DATASET:
>>

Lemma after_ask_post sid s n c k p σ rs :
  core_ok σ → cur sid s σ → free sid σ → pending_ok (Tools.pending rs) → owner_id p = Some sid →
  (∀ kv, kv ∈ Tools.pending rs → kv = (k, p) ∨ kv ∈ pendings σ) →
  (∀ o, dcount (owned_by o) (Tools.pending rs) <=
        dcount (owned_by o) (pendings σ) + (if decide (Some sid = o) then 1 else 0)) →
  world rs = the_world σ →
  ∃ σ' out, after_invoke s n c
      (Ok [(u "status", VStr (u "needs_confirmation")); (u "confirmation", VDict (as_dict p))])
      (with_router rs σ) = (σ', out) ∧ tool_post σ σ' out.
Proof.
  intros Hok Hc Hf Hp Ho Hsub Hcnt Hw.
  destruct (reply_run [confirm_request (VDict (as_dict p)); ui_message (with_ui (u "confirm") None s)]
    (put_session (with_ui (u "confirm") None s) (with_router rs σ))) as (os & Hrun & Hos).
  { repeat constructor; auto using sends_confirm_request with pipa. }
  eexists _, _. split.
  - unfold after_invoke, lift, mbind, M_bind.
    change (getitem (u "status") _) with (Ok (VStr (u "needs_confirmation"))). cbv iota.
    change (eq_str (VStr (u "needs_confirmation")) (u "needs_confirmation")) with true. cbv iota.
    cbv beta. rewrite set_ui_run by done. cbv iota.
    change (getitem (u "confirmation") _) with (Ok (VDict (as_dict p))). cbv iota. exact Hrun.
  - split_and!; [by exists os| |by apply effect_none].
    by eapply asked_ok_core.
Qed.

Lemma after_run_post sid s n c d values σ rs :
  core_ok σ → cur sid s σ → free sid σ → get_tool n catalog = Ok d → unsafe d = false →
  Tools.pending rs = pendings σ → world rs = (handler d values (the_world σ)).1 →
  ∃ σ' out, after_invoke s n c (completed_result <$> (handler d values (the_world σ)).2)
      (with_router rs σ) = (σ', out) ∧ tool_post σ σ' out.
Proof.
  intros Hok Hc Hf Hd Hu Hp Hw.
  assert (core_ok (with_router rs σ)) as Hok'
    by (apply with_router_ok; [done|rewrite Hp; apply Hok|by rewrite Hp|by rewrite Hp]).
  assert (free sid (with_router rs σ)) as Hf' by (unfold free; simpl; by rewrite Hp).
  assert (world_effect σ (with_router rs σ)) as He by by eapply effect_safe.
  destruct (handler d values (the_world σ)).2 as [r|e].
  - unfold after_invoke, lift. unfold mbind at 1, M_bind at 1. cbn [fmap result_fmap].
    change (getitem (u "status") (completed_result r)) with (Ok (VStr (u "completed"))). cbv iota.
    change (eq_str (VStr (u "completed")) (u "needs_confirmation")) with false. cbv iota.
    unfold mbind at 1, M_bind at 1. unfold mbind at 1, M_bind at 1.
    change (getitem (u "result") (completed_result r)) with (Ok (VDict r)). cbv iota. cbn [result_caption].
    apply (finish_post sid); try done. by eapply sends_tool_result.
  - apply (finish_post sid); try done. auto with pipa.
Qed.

<<

YOUR ASSIGNMENT: Using only the entries above, output the line with "intros Hok Hc Hf Hp Ho Hsub Hcnt Hw.", the line with "- unfold after_invoke, lift, mbind, M_bind.", and all lines between them, exactly as they stand.

ANSWER TO THIS PROBLEM:
  intros Hok Hc Hf Hp Ho Hsub Hcnt Hw.
  destruct (reply_run [confirm_request (VDict (as_dict p)); ui_message (with_ui (u "confirm") None s)]
    (put_session (with_ui (u "confirm") None s) (with_router rs σ))) as (os & Hrun & Hos).
  { repeat constructor; auto using sends_confirm_request with pipa. }
  eexists _, _. split.
  - unfold after_invoke, lift, mbind, M_bind.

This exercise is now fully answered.